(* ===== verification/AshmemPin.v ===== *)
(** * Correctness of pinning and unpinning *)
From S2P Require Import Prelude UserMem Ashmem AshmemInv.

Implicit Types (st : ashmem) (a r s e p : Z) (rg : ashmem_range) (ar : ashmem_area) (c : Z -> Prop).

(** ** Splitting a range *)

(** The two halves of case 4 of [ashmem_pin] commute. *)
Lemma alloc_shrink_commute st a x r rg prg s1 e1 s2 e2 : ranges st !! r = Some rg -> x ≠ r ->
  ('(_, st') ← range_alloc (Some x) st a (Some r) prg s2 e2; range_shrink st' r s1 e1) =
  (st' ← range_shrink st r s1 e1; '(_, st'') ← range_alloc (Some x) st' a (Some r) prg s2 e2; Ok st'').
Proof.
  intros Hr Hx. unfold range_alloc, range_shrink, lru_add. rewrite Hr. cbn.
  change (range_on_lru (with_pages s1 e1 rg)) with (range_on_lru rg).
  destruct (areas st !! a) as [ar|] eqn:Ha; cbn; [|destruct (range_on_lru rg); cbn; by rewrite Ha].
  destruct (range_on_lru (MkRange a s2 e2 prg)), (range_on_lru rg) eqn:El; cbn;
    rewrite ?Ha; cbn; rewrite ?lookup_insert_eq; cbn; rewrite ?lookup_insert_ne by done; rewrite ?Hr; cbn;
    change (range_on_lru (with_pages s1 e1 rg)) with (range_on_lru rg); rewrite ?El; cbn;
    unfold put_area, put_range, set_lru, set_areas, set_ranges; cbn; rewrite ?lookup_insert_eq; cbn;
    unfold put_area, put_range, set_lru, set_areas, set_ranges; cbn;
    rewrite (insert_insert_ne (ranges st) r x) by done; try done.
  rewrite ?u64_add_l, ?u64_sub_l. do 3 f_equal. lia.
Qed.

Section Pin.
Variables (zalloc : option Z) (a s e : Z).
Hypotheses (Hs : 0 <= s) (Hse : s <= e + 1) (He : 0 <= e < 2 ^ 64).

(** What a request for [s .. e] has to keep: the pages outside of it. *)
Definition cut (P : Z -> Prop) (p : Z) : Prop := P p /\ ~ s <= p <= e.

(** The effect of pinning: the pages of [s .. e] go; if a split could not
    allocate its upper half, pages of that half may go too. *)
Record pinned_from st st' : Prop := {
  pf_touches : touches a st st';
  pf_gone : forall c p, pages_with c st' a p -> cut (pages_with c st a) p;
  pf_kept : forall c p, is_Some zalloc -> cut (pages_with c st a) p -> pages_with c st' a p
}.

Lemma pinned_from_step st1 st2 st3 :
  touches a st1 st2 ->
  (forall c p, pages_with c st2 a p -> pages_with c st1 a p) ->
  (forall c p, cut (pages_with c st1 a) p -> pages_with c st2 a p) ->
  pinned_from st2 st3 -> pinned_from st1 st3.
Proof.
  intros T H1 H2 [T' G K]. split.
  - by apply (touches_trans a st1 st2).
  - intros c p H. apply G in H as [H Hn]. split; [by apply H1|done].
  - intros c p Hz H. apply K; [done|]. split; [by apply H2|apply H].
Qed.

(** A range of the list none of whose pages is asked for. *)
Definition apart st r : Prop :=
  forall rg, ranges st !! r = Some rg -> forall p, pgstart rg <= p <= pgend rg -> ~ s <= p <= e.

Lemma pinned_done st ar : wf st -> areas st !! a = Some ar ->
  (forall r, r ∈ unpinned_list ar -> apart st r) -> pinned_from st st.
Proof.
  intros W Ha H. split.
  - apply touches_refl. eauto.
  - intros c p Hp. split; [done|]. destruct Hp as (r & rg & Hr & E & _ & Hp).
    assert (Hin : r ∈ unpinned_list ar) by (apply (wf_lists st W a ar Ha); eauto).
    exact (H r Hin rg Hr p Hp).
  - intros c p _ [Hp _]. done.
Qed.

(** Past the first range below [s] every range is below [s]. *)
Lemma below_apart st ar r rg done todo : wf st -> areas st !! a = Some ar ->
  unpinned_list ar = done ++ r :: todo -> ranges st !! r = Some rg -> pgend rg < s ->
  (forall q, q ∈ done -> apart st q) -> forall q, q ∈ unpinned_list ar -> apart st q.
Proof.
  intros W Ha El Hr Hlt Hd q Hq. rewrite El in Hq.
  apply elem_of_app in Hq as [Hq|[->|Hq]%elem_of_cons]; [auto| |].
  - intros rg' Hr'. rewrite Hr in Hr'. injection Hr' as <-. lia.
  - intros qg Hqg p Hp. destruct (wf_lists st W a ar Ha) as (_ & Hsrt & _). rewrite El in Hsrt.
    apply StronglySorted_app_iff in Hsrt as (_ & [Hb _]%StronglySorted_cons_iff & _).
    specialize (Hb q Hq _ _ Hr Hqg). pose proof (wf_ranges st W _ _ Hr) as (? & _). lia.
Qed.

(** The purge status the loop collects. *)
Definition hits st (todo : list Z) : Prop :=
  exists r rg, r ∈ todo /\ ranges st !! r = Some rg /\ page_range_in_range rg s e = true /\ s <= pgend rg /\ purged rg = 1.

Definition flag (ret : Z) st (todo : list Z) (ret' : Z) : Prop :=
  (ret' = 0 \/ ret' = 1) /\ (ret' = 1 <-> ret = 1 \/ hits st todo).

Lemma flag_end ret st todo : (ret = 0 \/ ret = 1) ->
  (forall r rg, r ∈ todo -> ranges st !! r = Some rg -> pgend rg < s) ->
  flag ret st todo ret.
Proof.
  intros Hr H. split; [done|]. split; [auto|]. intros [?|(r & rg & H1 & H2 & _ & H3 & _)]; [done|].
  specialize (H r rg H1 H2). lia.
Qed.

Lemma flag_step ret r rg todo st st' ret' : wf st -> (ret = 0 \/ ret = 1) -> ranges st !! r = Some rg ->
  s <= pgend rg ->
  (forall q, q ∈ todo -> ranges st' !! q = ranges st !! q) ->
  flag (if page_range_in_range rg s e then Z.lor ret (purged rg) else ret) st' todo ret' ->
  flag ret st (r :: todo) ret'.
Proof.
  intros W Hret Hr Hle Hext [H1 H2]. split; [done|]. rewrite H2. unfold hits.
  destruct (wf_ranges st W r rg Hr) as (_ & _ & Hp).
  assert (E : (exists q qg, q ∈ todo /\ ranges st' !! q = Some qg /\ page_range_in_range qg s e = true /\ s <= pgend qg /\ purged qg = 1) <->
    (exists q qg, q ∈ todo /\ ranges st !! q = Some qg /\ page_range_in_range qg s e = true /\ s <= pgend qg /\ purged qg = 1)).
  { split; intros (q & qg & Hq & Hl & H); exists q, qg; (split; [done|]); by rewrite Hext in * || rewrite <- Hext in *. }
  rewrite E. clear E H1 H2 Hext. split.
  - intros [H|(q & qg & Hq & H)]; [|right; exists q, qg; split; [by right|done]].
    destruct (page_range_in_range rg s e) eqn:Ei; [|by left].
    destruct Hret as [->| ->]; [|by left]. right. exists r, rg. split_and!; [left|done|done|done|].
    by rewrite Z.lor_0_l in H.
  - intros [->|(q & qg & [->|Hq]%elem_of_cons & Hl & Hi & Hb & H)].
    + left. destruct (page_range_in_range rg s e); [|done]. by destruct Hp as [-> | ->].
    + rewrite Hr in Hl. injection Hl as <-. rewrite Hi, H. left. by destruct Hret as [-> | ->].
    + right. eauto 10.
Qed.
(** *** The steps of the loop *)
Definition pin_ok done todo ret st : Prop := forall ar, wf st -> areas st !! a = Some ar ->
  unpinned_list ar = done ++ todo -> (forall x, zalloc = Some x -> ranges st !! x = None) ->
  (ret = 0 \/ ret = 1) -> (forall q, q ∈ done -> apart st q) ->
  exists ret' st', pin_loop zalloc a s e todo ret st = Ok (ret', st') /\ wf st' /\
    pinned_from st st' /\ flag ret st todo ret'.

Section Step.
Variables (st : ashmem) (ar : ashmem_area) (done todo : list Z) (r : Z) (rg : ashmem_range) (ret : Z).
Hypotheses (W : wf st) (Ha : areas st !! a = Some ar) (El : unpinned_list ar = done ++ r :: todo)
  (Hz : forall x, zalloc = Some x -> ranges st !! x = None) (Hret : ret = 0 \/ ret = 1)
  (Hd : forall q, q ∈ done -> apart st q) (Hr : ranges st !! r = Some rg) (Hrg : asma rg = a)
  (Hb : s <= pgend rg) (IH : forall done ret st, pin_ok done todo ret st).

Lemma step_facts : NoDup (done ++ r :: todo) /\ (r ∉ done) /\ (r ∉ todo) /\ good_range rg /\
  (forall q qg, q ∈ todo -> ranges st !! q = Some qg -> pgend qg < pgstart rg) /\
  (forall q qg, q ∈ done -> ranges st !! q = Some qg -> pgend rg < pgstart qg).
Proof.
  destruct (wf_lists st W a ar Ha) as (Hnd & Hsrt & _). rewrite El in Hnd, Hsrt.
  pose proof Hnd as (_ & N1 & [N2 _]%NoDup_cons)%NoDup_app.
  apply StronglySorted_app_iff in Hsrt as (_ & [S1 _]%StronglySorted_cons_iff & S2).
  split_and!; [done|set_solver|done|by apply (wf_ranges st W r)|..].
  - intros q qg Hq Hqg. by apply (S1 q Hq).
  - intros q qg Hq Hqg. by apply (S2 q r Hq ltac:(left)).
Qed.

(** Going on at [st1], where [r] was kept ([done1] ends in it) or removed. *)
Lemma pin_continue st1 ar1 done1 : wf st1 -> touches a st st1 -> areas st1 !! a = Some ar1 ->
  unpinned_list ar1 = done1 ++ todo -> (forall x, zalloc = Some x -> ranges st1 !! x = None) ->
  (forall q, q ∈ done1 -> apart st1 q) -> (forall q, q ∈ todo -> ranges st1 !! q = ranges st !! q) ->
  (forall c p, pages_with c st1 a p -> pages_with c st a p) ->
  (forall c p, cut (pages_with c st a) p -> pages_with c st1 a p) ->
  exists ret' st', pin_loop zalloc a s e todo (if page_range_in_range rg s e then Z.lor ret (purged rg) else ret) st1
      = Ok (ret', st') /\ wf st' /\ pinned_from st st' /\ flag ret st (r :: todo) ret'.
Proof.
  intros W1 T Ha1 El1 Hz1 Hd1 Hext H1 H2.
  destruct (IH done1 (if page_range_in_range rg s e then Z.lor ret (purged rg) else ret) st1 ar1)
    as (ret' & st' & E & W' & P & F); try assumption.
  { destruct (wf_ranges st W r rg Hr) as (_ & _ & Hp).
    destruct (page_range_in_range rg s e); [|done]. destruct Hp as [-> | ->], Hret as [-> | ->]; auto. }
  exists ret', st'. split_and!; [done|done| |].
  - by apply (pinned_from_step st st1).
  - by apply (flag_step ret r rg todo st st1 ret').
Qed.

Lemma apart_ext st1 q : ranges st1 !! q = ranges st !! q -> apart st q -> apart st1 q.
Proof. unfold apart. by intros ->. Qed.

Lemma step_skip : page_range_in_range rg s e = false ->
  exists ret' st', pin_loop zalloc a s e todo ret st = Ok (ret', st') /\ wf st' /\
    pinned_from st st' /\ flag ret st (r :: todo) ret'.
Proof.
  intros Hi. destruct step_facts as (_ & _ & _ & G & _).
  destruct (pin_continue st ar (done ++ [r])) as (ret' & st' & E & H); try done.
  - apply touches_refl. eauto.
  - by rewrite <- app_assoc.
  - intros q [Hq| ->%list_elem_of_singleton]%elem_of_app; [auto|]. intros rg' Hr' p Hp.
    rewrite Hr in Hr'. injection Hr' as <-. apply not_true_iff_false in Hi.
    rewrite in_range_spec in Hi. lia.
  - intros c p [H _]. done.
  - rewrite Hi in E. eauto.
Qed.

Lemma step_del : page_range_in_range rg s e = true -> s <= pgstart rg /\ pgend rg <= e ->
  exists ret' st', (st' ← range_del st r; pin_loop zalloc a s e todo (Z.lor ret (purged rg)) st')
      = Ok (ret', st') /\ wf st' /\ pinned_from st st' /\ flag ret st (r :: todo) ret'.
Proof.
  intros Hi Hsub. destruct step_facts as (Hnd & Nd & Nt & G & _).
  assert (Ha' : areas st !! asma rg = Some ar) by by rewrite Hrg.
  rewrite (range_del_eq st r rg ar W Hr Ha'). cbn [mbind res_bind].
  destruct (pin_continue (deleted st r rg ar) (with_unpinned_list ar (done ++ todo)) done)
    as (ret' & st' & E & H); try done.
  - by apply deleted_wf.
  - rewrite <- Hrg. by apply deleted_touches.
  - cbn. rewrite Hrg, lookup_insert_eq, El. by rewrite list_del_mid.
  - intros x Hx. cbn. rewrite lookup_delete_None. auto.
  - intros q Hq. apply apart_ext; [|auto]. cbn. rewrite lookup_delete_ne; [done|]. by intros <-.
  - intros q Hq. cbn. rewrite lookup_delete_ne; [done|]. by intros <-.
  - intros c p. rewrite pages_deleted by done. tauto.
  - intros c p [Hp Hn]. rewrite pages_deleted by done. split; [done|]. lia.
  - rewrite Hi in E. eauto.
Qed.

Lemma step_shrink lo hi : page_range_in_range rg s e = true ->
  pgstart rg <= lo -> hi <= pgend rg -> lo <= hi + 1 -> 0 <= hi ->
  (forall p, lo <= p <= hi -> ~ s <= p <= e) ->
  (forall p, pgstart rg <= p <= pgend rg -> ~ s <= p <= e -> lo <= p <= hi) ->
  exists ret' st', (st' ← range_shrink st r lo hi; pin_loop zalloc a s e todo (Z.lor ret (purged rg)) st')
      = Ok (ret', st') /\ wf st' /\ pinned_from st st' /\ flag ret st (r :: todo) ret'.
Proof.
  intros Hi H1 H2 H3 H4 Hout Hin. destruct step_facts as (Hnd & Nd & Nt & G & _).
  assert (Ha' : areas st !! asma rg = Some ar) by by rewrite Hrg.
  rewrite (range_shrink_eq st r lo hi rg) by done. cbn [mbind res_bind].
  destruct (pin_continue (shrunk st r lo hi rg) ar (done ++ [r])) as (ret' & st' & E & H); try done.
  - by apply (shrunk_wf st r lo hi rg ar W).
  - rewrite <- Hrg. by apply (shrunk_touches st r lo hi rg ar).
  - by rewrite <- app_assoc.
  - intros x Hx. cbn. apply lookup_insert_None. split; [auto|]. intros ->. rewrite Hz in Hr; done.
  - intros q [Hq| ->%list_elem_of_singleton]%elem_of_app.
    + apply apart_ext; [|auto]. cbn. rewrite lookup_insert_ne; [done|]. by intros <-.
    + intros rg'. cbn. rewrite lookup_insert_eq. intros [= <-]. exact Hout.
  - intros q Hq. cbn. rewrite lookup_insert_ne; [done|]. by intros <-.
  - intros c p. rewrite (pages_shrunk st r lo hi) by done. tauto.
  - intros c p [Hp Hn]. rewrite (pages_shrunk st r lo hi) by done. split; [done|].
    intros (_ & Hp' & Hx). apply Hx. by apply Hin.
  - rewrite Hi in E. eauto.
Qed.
+---+
What is being asked:
Look above for the line with "[|auto]. cbn. rewrite lookup_insert_ne; [done|]. by intros <-." and the line with "- intros c p. rewrite (pages_shrunk", and reproduce exactly those two lines plus every line between, nothing more.

Task answer:
    + apply apart_ext; [|auto]. cbn. rewrite lookup_insert_ne; [done|]. by intros <-.
    + intros rg'. cbn. rewrite lookup_insert_eq. intros [= <-]. exact Hout.
  - intros q Hq. cbn. rewrite lookup_insert_ne; [done|]. by intros <-.
  - intros c p. rewrite (pages_shrunk st r lo hi) by done. tauto.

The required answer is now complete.